With regard to the levels and phases of testing, what, in this context, is acceptance testing?
Does it mean attempting to substitute unit tests for acceptance tests or vice versa! And how
can the effectiveness of automated tests be measured? What about non-functional tests; the
evaluation of quality characteristics such as performance, volume, reliability, usability
scalability, memory usage, etc?
In this plethora of uncertainties, there is a further issue that of the role of the professional
tester. This is particularly important in the context of multi-site teams that are increasingly
becoming the norm in large multi-nationals. Indeed, do testers have the right skills or are
they able to add value in this seemingly unstructured environment?
So, is it possible to harness the apparent advantages of agile, with its emphasis on speed,
customer responsiveness and flexible pragmatism, together with the structured discipline of
testing, with its focus on defined plans, sign off levels, and sequential process steps?
Test-driven Development also means that testing takes on a specification role. In the
absence of detailed requirements, test cases define the required behavior of the system. In
other words, a feature is not specified, until its acceptance test has been written, and a
feature is not done until all of the acceptance tests have passed. In addition, reviewing the
test cases directly with the business is vital in order to avoid possible rejections of the
system when the business does get involved.
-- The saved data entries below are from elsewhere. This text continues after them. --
(* ===== verification/StateCompiler.v ===== *)
(** * Command compiler

    Models [internal/runtimestate/compiler.go]: the only way to build a command
    the planner accepts.  Every [Compile...] function takes the command after
    [Owned] (which only normalizes times and copies), checks authority, scope and
    content commitments, and seals the command with a receipt binding whose
    digest commits the canonical JSON form of the request.

    An error created by [errors.New] in the compiler is [ErrInvalidCommand]. *)

From S2P Require Import Prelude GoString Sha256 GoTime GoJson Sdk StateContract RuntimeContent.

Open Scope Z_scope.

(** ** The command vocabulary *)

Inductive CommandKind : Type :=
| CommandRegisterAgentRevision
| CommandRegisterPolicyRevision
| CommandCreateSession
| CommandAdmitInput
| CommandRegisterArtifact
| CommandAppendConversation
| CommandAdmitToolApproval
| CommandRecordToolIntent
| CommandRequestApproval
| CommandDecideApproval
| CommandRevokeCapabilityGrant
| CommandExpireCapabilityGrant
| CommandDenyToolAdmission
| CommandConsumeCapabilityGrant
| CommandBeginToolExecution
| CommandRecordToolOutcome
| CommandBeginInvocation
| CommandRecordOutcome
| CommandSettleTurn
| CommandCancelTurn
| CommandCloseSession
| CommandCancelSession
| CommandFailSession
| CommandClaimOutbox
| CommandRenewOutbox
| CommandAcknowledgeOutbox.
(** ** Results *)

Record PlanResult : Type := mkResult {
  res_Kind : option CommandKind;
  res_Revision : AgentRevisionRecord;
  res_Policy : PolicyRevisionRecord;
  res_Session : SessionRecord;
  res_Input : InputRecord;
  res_Artifact : ArtifactRecord;
  res_Conversation : ConversationRecord;
  res_Turn : TurnRecord;
  res_Promoted : option TurnRecord;
  res_Invocation : InvocationRecord;
  res_Outbox : OutboxRecord;
  res_Receipt : MutationReceipt
}.

Definition zeroResult : PlanResult :=
  mkResult None zeroAgentRevisionRecord zeroPolicyRevisionRecord zeroSessionRecord zeroInputRecord
    zeroArtifactRecord zeroConversationRecord zeroTurnRecord None zeroInvocationRecord zeroOutboxRecord
    zeroMutationReceipt.

(** The struct literals of the operations: unnamed fields are zero. *)
Definition revisionResult (r : AgentRevisionRecord) : PlanResult :=
  mkResult None r zeroPolicyRevisionRecord zeroSessionRecord zeroInputRecord zeroArtifactRecord
    zeroConversationRecord zeroTurnRecord None zeroInvocationRecord zeroOutboxRecord zeroMutationReceipt.
Definition policyResult (r : PolicyRevisionRecord) : PlanResult :=
  mkResult None zeroAgentRevisionRecord r zeroSessionRecord zeroInputRecord zeroArtifactRecord
    zeroConversationRecord zeroTurnRecord None zeroInvocationRecord zeroOutboxRecord zeroMutationReceipt.
Definition artifactResult (r : ArtifactRecord) : PlanResult :=
  mkResult None zeroAgentRevisionRecord zeroPolicyRevisionRecord zeroSessionRecord zeroInputRecord r
    zeroConversationRecord zeroTurnRecord None zeroInvocationRecord zeroOutboxRecord zeroMutationReceipt.
Definition conversationResult (r : ConversationRecord) : PlanResult :=
  mkResult None zeroAgentRevisionRecord zeroPolicyRevisionRecord zeroSessionRecord zeroInputRecord
    zeroArtifactRecord r zeroTurnRecord None zeroInvocationRecord zeroOutboxRecord zeroMutationReceipt.
Definition outboxResult (r : OutboxRecord) : PlanResult :=
  mkResult None zeroAgentRevisionRecord zeroPolicyRevisionRecord zeroSessionRecord zeroInputRecord
    zeroArtifactRecord zeroConversationRecord zeroTurnRecord None zeroInvocationRecord r zeroMutationReceipt.
(** Results about a Session, a Turn, an Input, a promotion or an invocation. *)
Definition lifecycleResult (session : SessionRecord) (turn : TurnRecord) (input : InputRecord)
    (promoted : option TurnRecord) (invocation : InvocationRecord) : PlanResult :=
  mkResult None zeroAgentRevisionRecord zeroPolicyRevisionRecord session input zeroArtifactRecord
    zeroConversationRecord turn promoted invocation zeroOutboxRecord zeroMutationReceipt.
(* ===== verification/PlannerProgress.v ===== *)
(** * Planner: every command makes lawful progress

    The life cycles of the records, as step relations, and one theorem per
    operation of the planner: whatever the operation does to the state is lawful
    progress.  Records are never removed or reordered; the catalogues and logs
    are append-only; Turns, Sessions, Approvals, grants, invocations, tool
    executions and Outbox leases only move along their life cycle. *)

From S2P Require Import Prelude GoString GoTime GoJson Sdk StateContract RuntimeContent StateCompiler.
From S2P Require Import StatePlanner PlannerFacts.

Open Scope Z_scope.

(** ** Life cycles *)

Definition turn_terminal (s : TurnState) : bool :=
  match s with TurnSucceeded | TurnFailed | TurnCancelled => true | _ => false end.

Definition turn_move (a b : TurnState) : bool :=
  match a, b with
  | TurnQueued, (TurnRunning | TurnCancelled) => true
  | TurnRunning, (TurnRunning | TurnWaitingForApproval | TurnSucceeded | TurnFailed | TurnCancelled) => true
  | TurnWaitingForApproval, (TurnRunning | TurnCancelled) => true
  | _, _ => false
  end.

Definition turn_identity (t : TurnRecord) :=
  (tur_Tenant t, tur_Principal t, tur_SessionID t, tur_TurnID t, tur_InputID t, tur_Position t, tur_RetentionUntil t).

Definition turn_step (t t' : TurnRecord) : Prop :=
  turn_identity t' = turn_identity t /\ tur_Version t' = u64 (tur_Version t + 1) /\
  turn_move (tur_State t) (tur_State t') = true /\
  (if turn_terminal (tur_State t') then is_Some (tur_CompletedAt t') else tur_CompletedAt t' = tur_CompletedAt t).

(** A Turn belongs to a Session of the same owner. *)
Definition turn_owned (st : RuntimeState) (t : TurnRecord) : Prop :=
  exists s, s ∈ Sessions st /\
    (ses_Tenant s, ses_Principal s, ses_SessionID s) = (tur_Tenant t, tur_Principal t, tur_SessionID t).

Definition turn_init (st : RuntimeState) (t : TurnRecord) : Prop :=
  (tur_State t = TurnRunning \/ tur_State t = TurnQueued) /\ tur_Version t = 1 /\ tur_CompletedAt t = None /\
  turn_owned st t.

Definition session_terminal (s : SessionState) : bool :=
  match s with SessionCompleted | SessionCancelled | SessionFailed => true | _ => false end.
Lemma execute_keeps c : keeps (execute planner binding c now).
Proof.
  destruct c; simpl;
    eauto using register_keeps, registerPolicy_keeps, createSession_keeps, admit_input_keeps, registerArtifact_keeps,
      appendConversation_keeps, recordToolIntent_keeps, admitToolApproval_keeps, requestApproval_keeps,
      decideApproval_keeps, consumeCapabilityGrant_keeps, revokeCapabilityGrant_keeps, expireCapabilityGrant_keeps,
      denyToolAdmission_keeps, beginToolExecution_keeps, recordToolExecutionOutcome_keeps, begin_invocation_keeps,
      recordOutcome_keeps, settle_keeps, cancel_keeps, close_keeps, claim_keeps, renew_keeps, acknowledge_keeps,
      endSession_keeps.
Qed.
End operations.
In this way, unit and acceptance tests become key requirements/features and design
artifacts as is illustrated in Figure 1:
Unit: Drives design-executable design specifications; does the code do what the
developer intended?
Acceptance: Defines completion-executable requirements; does the system do what the
customer requires?
Figure 1: Test-driven Development is based on a cyclical pattern of Code, Unit Tests
and Acceptance Tests
Unit
Testing
Code
Acceptance
Testing
Release to Customer
Test cases by their very nature are specific, can add detail and reduce the ambiguity of
requirements. In a recent assignment, the requirements of a Sogeti client were kept vague
for two key reasons. First, not all of the requirements could be fleshed out initially. Second,
the client did not want to waste time on requirements that they felt would be wrong no
matter how long they spend working on them up-front. The development of the test cases,
involving the users, allowed the requirements to be incrementally clarified. The test cases
provided very clear scenarios, including input data and expected results, which helped the
users to understand the requirements.
Generally, Sogeti has found from practical experience that using TDD has in many cases
been very positive for the production of high quality software in highly iterative and
incremental environments. This is particularly the case when combined with:
Continuous build and integration, where automated unit/component tests are run daily
on integrated builds; and
Coverage measurement as one of the done criteria - to achieve high degrees of
structural coverage of code.
TDD is not without its own issues, relating to educating developers as to what constitutes
good unit tests. We have come across many examples of automated unit tests that simply
check for the existence of code rather than testing what the code does.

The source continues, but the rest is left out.